As Simon went on to explain, his plan was for him and Eno to create a safe creative space with their deliberately paced approaches to songwriting — and it worked out more or less the way he'd hoped. "That's what I wanted Brian to do as well, was to take as much time as he wanted with his sounds. I really wanted it to be fun," he continued. "I wanted him to say, 'I really look forward to working with Paul because I get to do whatever I want.' And that's pretty close to how we worked."

The result, titled Surprise, arrived on May 9, 2006 — and true to its title, it presented a version of Simon that longtime listeners hadn't heard before. That was no mean feat, considering the wide swaths of musical territory he'd already covered on his previous releases, but even as they diverged from expectations, Simon and Eno presented a set of songs that remained very much of a piece with Simon's classic songbook.

As he had with the three or four albums leading up to Surprise, Simon built the instrumental beds first, shaping the arrangements and letting his chord progressions and colors speak to him before settling into lyrics and melodies.
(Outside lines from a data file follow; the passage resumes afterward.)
(* ===== verification/AuditAnchorTheory.v ===== *)
(** * Theory of the audit checkpoints (AuditAnchor.v)

    Which heads the checkpoint file receives over a run, and what intact checkpoints
    and an intact chain say together about the history of the table. *)

From S2P Require Export AuditAnchor.

(** ** Runs *)




















(** ** Checkpoints and the chain together *)






#[local] Opaque sha256.




(* ===== verification/Program.v ===== *)
(** * Programs of concurrent goroutines

    A function of the code that shares state with others - the storage, the database, maps
    under a mutex - is a sequence of steps.  A [step] is a critical section; a [request] is a
    call to the outside, which waits until it is [ready], may fail, and may have had its
    effect nevertheless.  Programs are run in surroundings that interfere between their
    steps and decide which requests fail, or in a pool of goroutines that interleave. *)

From stdpp Require Import relations.
From S2P Require Export Prelude.

Declare Scope program_scope.
Delimit Scope program_scope with program.

Inductive program (W A : Type) : Type :=
  | return_ (a : A)
  | step {B : Type} (f : W -> B * W) (k : B -> program W A)
  | request {B : Type} (ready : W -> bool) (effectful : bool) (f : W -> B * W) (k : result B -> program W A).
Arguments return_ {W A} a.
Arguments step {W A B} f k.
Arguments request {W A B} ready effectful f k.

Fixpoint bind {W A B} (m : program W A) (k : A -> program W B) : program W B :=
  match m with
  | return_ a => k a
  | step f k' => step f (fun b => bind (k' b) k)
  | request ready effectful f k' => request ready effectful f (fun b => bind (k' b) k)
  end.
(** The preview shows what a manual pass removes.  On the same world, with fuel for the
    rows, every page of the preview is that page of the selected entries, the expired ones
    first, each with its reason; and the preview counts them and their bytes. *)
Theorem preview_lists_selected fuel rt now page pageSize w :
  accurate w -> (length (w_rows w) < fuel * batch_size)%nat -> 1 <= page -> 1 <= pageSize ->
  (page - 1) * pageSize < 2 ^ 63 ->
  let expired := (selected rt false now w).1 in
  let lru := (selected rt false now w).2 in
  run quiet (Preview fuel rt now page pageSize) w
  = (Ok {| rv_GeneratedAt := now; rv_UsageBytes := total_size w; rv_ThresholdBytes := rt_threshold rt; rv_TargetBytes := rt_target rt;
           rv_LogicalBytes := sum_sizes (expired ++ lru); rv_CandidateCount := len (expired ++ lru); rv_PhysicalUsageKnown := true;
           rv_Items := slice ((page - 1) * pageSize) pageSize (labelled expired lru) |}, w).
Proof.
  intros Hw Hfuel Hpage Hsize Hmax. unfold selected. cbn [andb fst snd]. pose proof (ac_total w Hw) as Htotal.
  destruct (sum_expired_le now w Hw) as [Hexp Hfresh]. unfold run, Preview.
  destruct (Z.ltb_spec page 1), (Z.ltb_spec pageSize 1); try lia. cbn [orb].
  unfold TotalSize, query at 1. rewrite exec_bind, call_quiet. cbn [fst snd]. unfold query at 1. rewrite exec_bind, call_quiet. cbn [fst snd].
  unfold query at 1. rewrite exec_bind, call_quiet. cbn [fst snd]. rewrite (proj2 (in_range_true _ _ _)) by lia. cbn [negb].
  rewrite !Z.max_r by lia. set (usage := total_size w - sum_sizes (expired_rows now (w_rows w))) in *.
  change ((usage >=? rt_threshold rt) && (usage >? rt_target rt)) with (must_reach_target rt false usage).
  set (must := must_reach_target rt false usage). set (lru := if must then shortest (usage - rt_target rt) (fresh_rows now (w_rows w)) else []).
  assert (exists n1, exec quiet (if must then preview_lru fuel now (usage - rt_target rt) None 0 0 else return_ (Ok (0, 0))) (3%nat, w)
          = (Ok (len lru, sum_sizes lru), (n1, w))) as [n1 Hlru].
  { subst lru. destruct must eqn:E; [|by eexists].
    destruct (preview_lru_quiet fuel now (usage - rt_target rt) 3 w [] (fresh_rows now (w_rows w)) Hw eq_refl) as [n1 Hp].
    - eapply Nat.le_lt_trans; [|exact Hfuel]. unfold fresh_rows. rewrite merge_sort_Permutation. apply length_filter.
    - subst must. unfold must_reach_target in E. change (sum_sizes []) with 0. lia.
    - cbn [app]. lia.
    - exists n1. change (sum_sizes []) with 0 in Hp. rewrite Z.sub_0_r in Hp. exact Hp. }
  rewrite exec_bind, Hlru.
  destruct (preview_items_quiet now page pageSize n1 w (len lru) must Hpage Hsize Hmax) as [n2 Hitems];
    [apply len_nonneg|subst lru; by intros ->|]. rewrite exec_bind, Hitems. cbn [exec].
  assert (exists rest, fresh_rows now (w_rows w) = lru ++ rest) as [rest Hrest].
  { subst lru. destruct must; [apply shortest_incl|by eexists]. }
  do 3 f_equal. 3: by rewrite Hrest; unfold len; rewrite Nat2Z.id, take_app_length.
  2: by rewrite len_app.
  rewrite sum_sizes_app, wrap64_small; [done|].
  rewrite Hrest, sum_sizes_app in Hfresh. pose proof (fresh_sizes now w lru rest Hw Hrest) as Hr.
    pose proof (fresh_sizes now w [] (lru ++ rest) Hw Hrest) as Hl. apply Forall_app in Hl as [Hl _].
    assert (forall l, Forall (fun r => 0 < ce_ID r /\ 0 <= ce_Size r) l -> 0 <= sum_sizes l) as Hsum.
    { intros l Hall. apply sum_sizes_nonneg. eapply Forall_impl; [exact Hall|]. by intros x [_ ?]. }
    pose proof (Hsum _ Hr). pose proof (Hsum _ Hl). subst usage. lia.
Qed.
As a result, certain songs — for example the second track, "Everything About It Is a Love Song," featuring guitar work from Bill Frisell — approached somewhat experimental territory, telling stories and establishing moods that didn't depend on hummable hooks or choruses.

Yet as restless as he seemed throughout Surprise, Simon hadn't lost his gift for pop songcraft — he was just bringing it to bear on topics and themes relevant to an artist pondering political unrest and his own mortality, with Eno adding layers of audio quirk. "Outrageous" pondered "Who's gonna love you when your looks are gone?" before answering, "God will." "Sure Don't Feel Like Love" outlined the weight of civic and familial obligation, musing, "A teardrop consists of electrolytes and salt / The chemistry of crying is / Not concerned with blame or fault."

And as he forged ahead with new sonic experiments, Simon also made room for revisiting the past, returning to the same thematic and musical territory he'd explored throughout his distinguished career. With the overtly political "Wartime Prayers," Simon offered a sequel of sorts to his Nixon-era classic "American Tune" — and reunited with the Jessy Dixon Singers, with whom he'd recorded and toured during the '70s. The album's overall effect presented a picture of an evolving artist who remained in tune with his muse no matter how many turns she took — a pursuit ultimately reflected in the album title.

"You're just surprised at the way everything turns out," he told the Independent. "I never anticipated anything when I was young, so I'm surprised things turned out well. And I'm surprised at things that didn't turn out well. Life is so enormous and precious and you're so lucky even to have been born."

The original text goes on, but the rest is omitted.